▸ What is expected
Return, word for word, only the lines of the data below that lie between the line with "the browser window" and the line with "destruct (main_proceeds fuel", those two lines included.

▸ Given data
======
(** X7. The navigation to the login page is outside any handler: when
    the browser window is gone at that moment, the no-such-window
    exception that [process_zip] would retry ends [login] and with it the
    pass, before any feeder is looked at. *)
Theorem lost_window_at_login_ends_the_pass cfg fuel feeder_id_list w :
  head (window_faults w) = Some true →
  ∃ w', acquisition_pass cfg fuel feeder_id_list w = (Raised NoSuchWindowException, w') ∧
        trace w' = trace w ++ [LaunchChrome; Get login_url] ∧
        output_folder w' = output_folder w.
Proof.
  intros Hw. rewrite acquisition_pass_run.
  destruct (login_lost_window cfg fuel login_url (username cfg) (password cfg)
              (log LaunchChrome w) Hw) as (w' & -> & Ht & (Ho & _)).
  exists w'. split; [done|]. split; [|done].
  by rewrite Ht, log_trace, <- (assoc_L (++)).
Qed.

Lemma login_raises cfg fuel url u p :
  raises_within (λ e, e = NoSuchWindowException) (login cfg fuel url u p).
Proof.
  unfold login. apply raises_within_bind.
  - intros w e He. destruct (driver_get_result url w) as [[Hr _]|[Hr _]]; congruence.
  - intros _. apply raises_within_bind; [by intros w e|]. intros _.
    apply raises_within_bind; [|intros _; by intros w e].
    eapply raises_within_weaken; [|apply raises_within_while, login_body_never_raises].
    done.
Qed.
(** X10: a run that goes on to the query, when DuckDB accepts the query
    (no cap, or a cap from 1 to [2^63 - 1]), pulls every row of the query
    result exactly once and in the order of the result, in full pages
    followed by the rest, and returns; without a cap these are all the
    matching rows. *)
Theorem X10_rows_pulled_in_order (fuel : nat) (args : Args)
    (environ : gmap string string) (reply : string) (store0 : Store)
    (cursor : list source_row) :
  proceeds args environ reply ->
  execute (build_query (limit args) (category args) (state args))
  = Ok cursor ->
  length cursor < fuel ->
  exists s,
    main fuel args environ reply store0 = Some (Returned, s)
    /\ pulled_rows (trace s) = cursor
    /\ page_pulls (trace s) = pulls_for (length cursor)
    /\ (int_given (limit args) = None -> cursor = matching args).
Proof.
  intros Hgo Hex Hfuel.
  destruct (main_proceeds fuel args environ reply store0 Hgo)
    as (s0 & (_ & _ & _ & _ & _ & H6 & _) & ->).
  unfold import_all. rewrite Hex.
  match goal with |- context [import_loop fuel cursor ?s1] =>
    destruct (import_loop_terminates fuel cursor s1 Hfuel) as [s' Hloop] end.
  rewrite Hloop. eexists. split; [reflexivity|].
  apply import_loop_spec in Hloop as (_ & _ & Hrows & Hpp & _).
  destruct (report_quiet s' s' (quiet_refl s'))
    as (_ & _ & _ & _ & _ & R6 & _).
  unfold pulled_rows, page_pulls in *. rewrite R6.
  cbn [print log trace] in Hrows, Hpp.
  rewrite !fetches_app in Hrows, Hpp. simpl in Hrows, Hpp.
  rewrite !app_nil_r, H6 in Hrows, Hpp. simpl in Hrows, Hpp.
  split; [done|]. split; [done|].
  intros Hnone. apply execute_rows in Hex. simpl in Hex.
  by rewrite Hnone in Hex.
Qed.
======
▸ Result below
    the browser window is gone at that moment, the no-such-window
    exception that [process_zip] would retry ends [login] and with it the
    pass, before any feeder is looked at. *)
Theorem lost_window_at_login_ends_the_pass cfg fuel feeder_id_list w :
  head (window_faults w) = Some true →
  ∃ w', acquisition_pass cfg fuel feeder_id_list w = (Raised NoSuchWindowException, w') ∧
        trace w' = trace w ++ [LaunchChrome; Get login_url] ∧
        output_folder w' = output_folder w.
Proof.
  intros Hw. rewrite acquisition_pass_run.
  destruct (login_lost_window cfg fuel login_url (username cfg) (password cfg)
              (log LaunchChrome w) Hw) as (w' & -> & Ht & (Ho & _)).
  exists w'. split; [done|]. split; [|done].
  by rewrite Ht, log_trace, <- (assoc_L (++)).
Qed.

Lemma login_raises cfg fuel url u p :
  raises_within (λ e, e = NoSuchWindowException) (login cfg fuel url u p).
Proof.
  unfold login. apply raises_within_bind.
  - intros w e He. destruct (driver_get_result url w) as [[Hr _]|[Hr _]]; congruence.
  - intros _. apply raises_within_bind; [by intros w e|]. intros _.
    apply raises_within_bind; [|intros _; by intros w e].
    eapply raises_within_weaken; [|apply raises_within_while, login_body_never_raises].
    done.
Qed.
(** X10: a run that goes on to the query, when DuckDB accepts the query
    (no cap, or a cap from 1 to [2^63 - 1]), pulls every row of the query
    result exactly once and in the order of the result, in full pages
    followed by the rest, and returns; without a cap these are all the
    matching rows. *)
Theorem X10_rows_pulled_in_order (fuel : nat) (args : Args)
    (environ : gmap string string) (reply : string) (store0 : Store)
    (cursor : list source_row) :
  proceeds args environ reply ->
  execute (build_query (limit args) (category args) (state args))
  = Ok cursor ->
  length cursor < fuel ->
  exists s,
    main fuel args environ reply store0 = Some (Returned, s)
    /\ pulled_rows (trace s) = cursor
    /\ page_pulls (trace s) = pulls_for (length cursor)
    /\ (int_given (limit args) = None -> cursor = matching args).
Proof.
  intros Hgo Hex Hfuel.
  destruct (main_proceeds fuel args environ reply store0 Hgo)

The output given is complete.